最後の「勝鬘経」というのは、勝鬘夫人のために書かれたお経で、つまり女性のために書かれたお経です。女性は不浄で成仏できないとされる仏教の中で、唯一、女性のために説かれたお経です。
ではなぜ、聖徳太子はこの三つのお経を選んだのかといいますと、聖徳太子さんには出家が許されなかったから。これが第一の理由です。仏教を信奉するのであれば、出家しなければならないでしょう。
しかし、国政の舵取りをする立場にある聖徳太子さんは出家できません。だから、在家が出家の十大弟子をことごとく打ち破っていく「維摩経」を選んだわけです。在家が出家の十大弟子よりもすごいというのが「維摩経」ですから。
第二の理由は、摂政としてこの地上を幸せにしなければならなかったからです。唯一、地上の繁栄を説いたお経である「法華経」を選んだ理由がそこにあります。
第三の理由は、摂政として仕える推古天皇が女性だったから。女性を不浄なるものとしている仏教から見たら、国の最高位である天皇が女性ではおかしな話になってしまいますでしょう。だから、女性でも成仏できるんだということを説いた唯一のお経、「勝鬘経」を選んだわけです。

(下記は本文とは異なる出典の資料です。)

Lemma mapM_fmap_comp {A B C} (f : B → option C) (g : A → B) (l : list A) :
  mapM f (g <$> l) = mapM (λ x, f (g x)) l.
Proof.
  induction l as [|x l IH]; [done|].
  rewrite fmap_cons. simpl. by rewrite <- IH.
Qed.

(** The loop over the indices follows the consecutive pairs of the list. *)
Lemma crash_loop (s : string) (threshold : Z) (sl : list event) (times : list Z) :
  Forall2 (λ x t, timestamp x = Some t) sl times →
  ∃ emitted,
    mapM (crash_at s threshold sl) (seq 0 (length sl - 1)) = Some emitted
    ∧ concat emitted
      = (λ p, (p.1, UnexpectedSystemsCrash s p.2)) <$> gaps threshold times.
Proof.
  induction 1 as [|x t sl times Hx Hsl IH]; [by exists []|].
  destruct Hsl as [|y t' sl times Hy Hsl]; [by exists []|].
  destruct IH as (emitted & Hm & Hc).
  replace (length (x :: y :: sl) - 1)%nat with (S (length (y :: sl) - 1))
    by (simpl; lia).
  change (seq 0 (S (length (y :: sl) - 1))) with (0%nat :: seq 1 (length (y :: sl) - 1)).
  exists ((if threshold <=? t' - t
           then [(t', UnexpectedSystemsCrash s (t' - t))] else []) :: emitted).
  split.
  - rewrite <- fmap_S_seq. simpl mapM at 1.
    rewrite mapM_fmap_comp.
    rewrite (mapM_ext _ (crash_at s threshold (y :: sl))) by done.
    change (length sl - 0)%nat with (length (y :: sl) - 1)%nat.
    rewrite Hm. unfold crash_at at 1. simpl. rewrite Hx, Hy. done.
  - rewrite concat_cons, Hc. simpl gaps.
    rewrite fmap_app. f_equal. by destruct (threshold <=? t' - t).
Qed.

(** What [sort_by timestamp] returns: the records in the order of their
    times, and these times are the sorted times of the input. *)
Lemma sort_by_timestamp_times (l sl : list event) :
  sort_by timestamp l = Some sl →
  ∃ raw times : list Z,
    Forall2 (λ x t, timestamp x = Some t) l raw
    ∧ Forall2 (λ x t, timestamp x = Some t) sl times
    ∧ Sorted Z.le times ∧ times ≡ₚ raw.
Proof.
  unfold sort_by. intros Hs. simplify_option_eq.
  match goal with Hm : mapM _ l = Some ?k |- _ => rename Hm into Hkeyed; set (keyed := k) in * end.
  assert (Forall (λ p : Z * event, timestamp p.2 = Some p.1) keyed) as Hown.
  { apply mapM_Some_1 in Hkeyed. clear -Hkeyed.
    induction Hkeyed as [|x p l k Hp _ IH]; constructor; [|done].
    unfold with_key in Hp. by simplify_option_eq. }
  assert (∀ k : list (Z * event), Forall (λ p, timestamp p.2 = Some p.1) k →
            Forall2 (λ x t, timestamp x = Some t) k.*2 k.*1) as Hdiag.
  { induction 1; constructor; done. }
  exists keyed.*1, (stable_sort keyed).*1. split_and!.
  - erewrite <- (mapM_fmap_Some_inv (with_key timestamp) snd l keyed);
      [by apply Hdiag|done|].
    intros x p Hp. unfold with_key in Hp. by simplify_option_eq.
  - apply Hdiag. by rewrite stable_sort_Permutation.
  - apply stable_sort_keys_sorted.
  - by rewrite stable_sort_Permutation.
Qed.

Lemma crashes_of_station_station (threshold : Z) (d : list (string * event))
    (s : string) (e : list emission) :
  crashes_of_station threshold d s = Some e →
  Forall (λ em, crash_station em.2 = Some s) e.
Proof.
  unfold crashes_of_station. intros He. simplify_option_eq.
  eapply mapM_concat_Forall; [|eassumption].
  intros i y Hi. unfold crash_at in Hi. simplify_option_eq.
  case_match; repeat constructor.
Qed.

(** C7.  For every station (of non-empty name), the System Crash incidents
    of that station are, in order, one incident for each pair of
    consecutive events of the station's stream, sorted by time, whose gap
    is at least the threshold (a gap equal to the threshold counts); the
    incident carries the time of the later event and the gap as
    [duration_seconds].  Every incident emitted is such an incident. *)
Theorem system_crash_per_gap (all_events : list event) (threshold : Z)
    (out : list incident) :
  detect_system_crashes all_events threshold = Some out →
  Forall (λ x, ∃ station, crash_station (inc_data x) = Some station
                          ∧ station ≠ "") out
  ∧ ∀ station : string, station ≠ "" →
      ∃ raw_times : list Z,
        Forall2 (λ x t, timestamp x = Some t)
                (filter (λ x, station_id x = Some station) all_events) raw_times
        ∧ ∀ times : list Z, Sorted Z.le times → times ≡ₚ raw_times →
            (λ x, (inc_timestamp x, inc_data x))
              <$> filter (λ x, crash_station (inc_data x) = Some station) out
            = (λ p, (p.1, UnexpectedSystemsCrash station p.2))
              <$> gaps threshold times.
Proof.
  unfold detect_system_crashes. intros Hout. simplify_option_eq.
  match goal with Hm : mapM _ _ = Some ?k |- _ =>
    rename Hm into Hloop; rename k into emitted end.
  set (d := station_events_of all_events) in *.
  split.
  - apply (number_Forall (λ dt, ∃ station, crash_station dt = Some station
                                           ∧ station ≠ "")).
    apply mapM_Some_1 in Hloop.
    assert (Forall (λ s, s ≠ "") (insertion_order d.*1)) as Hkeys.
    { apply Forall_forall. intros s Hs.
      apply (proj1 (elem_of_insertion_order _ _)) in Hs.
      exact (station_events_of_truthy all_events s Hs). }
    clear -Hloop Hkeys.
    induction Hloop as [|s e keys emitted He _ IH]; [constructor|].
    apply Forall_cons in Hkeys as [Hs Hkeys].
    rewrite concat_cons. apply Forall_app. split; [|by apply IH].
    apply crashes_of_station_station in He.
    eapply Forall_impl; [exact He|]. intros em Hem. by exists s.
  - intros station Hne.
    pose proof (number_filter (λ dt, crash_station dt = Some station)
                  (concat emitted)) as Hout.
    cbv beta in Hout.
    rewrite (filter_concat_keys _ _ _ station (NoDup_insertion_order _) Hloop)
      in Hout by apply crashes_of_station_station.
    pose proof (station_get_station_events all_events station Hne) as Hget.
    fold d in Hget.
    destruct (decide (station ∈ insertion_order d.*1)) as [Hin|Hnin].
    + apply mapM_Some_1 in Hloop.
      destruct (crashes_of_station threshold d station) as [e|] eqn:He.
      2:{ exfalso. clear -Hloop Hin He.
          induction Hloop as [|s e keys emitted Hs _ IH];
            [by apply elem_of_nil in Hin|].
          apply elem_of_cons in Hin as [->|Hin]; [congruence|auto]. }
      simpl in Hout. unfold crashes_of_station in He.
      destruct (sort_by timestamp (station_get d station)) as [sl|] eqn:Hsl;
        [|done].
      simpl in He.
      destruct (sort_by_timestamp_times _ _ Hsl)
        as (raw & times' & Hraw & Htimes & Hsorted & Hperm).
      exists raw. split; [by rewrite <- Hget|]. intros times Hs Hp.
      assert (times = times') as ->.
      { apply (Sorted_unique Z.le); [done|done|]. by rewrite Hp, Hperm. }
      destruct (crash_loop station threshold sl times' Htimes) as (em & Hm & Hc).
      rewrite Hm in He. simpl in He. injection He as <-. by rewrite Hout.
    + rewrite elem_of_insertion_order in Hnin.
      rewrite (station_get_absent d station Hnin) in Hget.
      exists []. split; [rewrite <- Hget; constructor|].
      intros times _ Hp. apply Permutation_nil_r in Hp. subst times.
      by rewrite Hout.
Qed.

実際、聖徳太子は橘寺で推古天皇様に講義をしています。聖徳太子が、直接「勝経」を解説して、推古天皇も勉強しています。聖徳太子が推古天皇に「勝鬘経」をレクチャーした記録が、歴史に残っています。
聖徳太子は、要するに仏教を神道に合うようにしたわけです。本来、出家思想である仏教をそのまま取り入れるのではなく、日本の神道の伝統に合う在家思想である「維摩経」を三経に定めたのもそうですし、勝鬘夫人に説いた「勝経」を三経に定めたのもそうです。あるいはまた、この世に執着を持ってはいけない、この世に意味を見出してはいけないと教える仏教の中にあって、唯一、現実界を大切にする惟神の神道に合う「法華経」を三経に定めたのもそうです。
この三つのお経を選ばれたということは、聖徳太子はやはり、神道と惟神の道を踏まえたうえで仏教を咀嚼していたと言ってよいでしょう。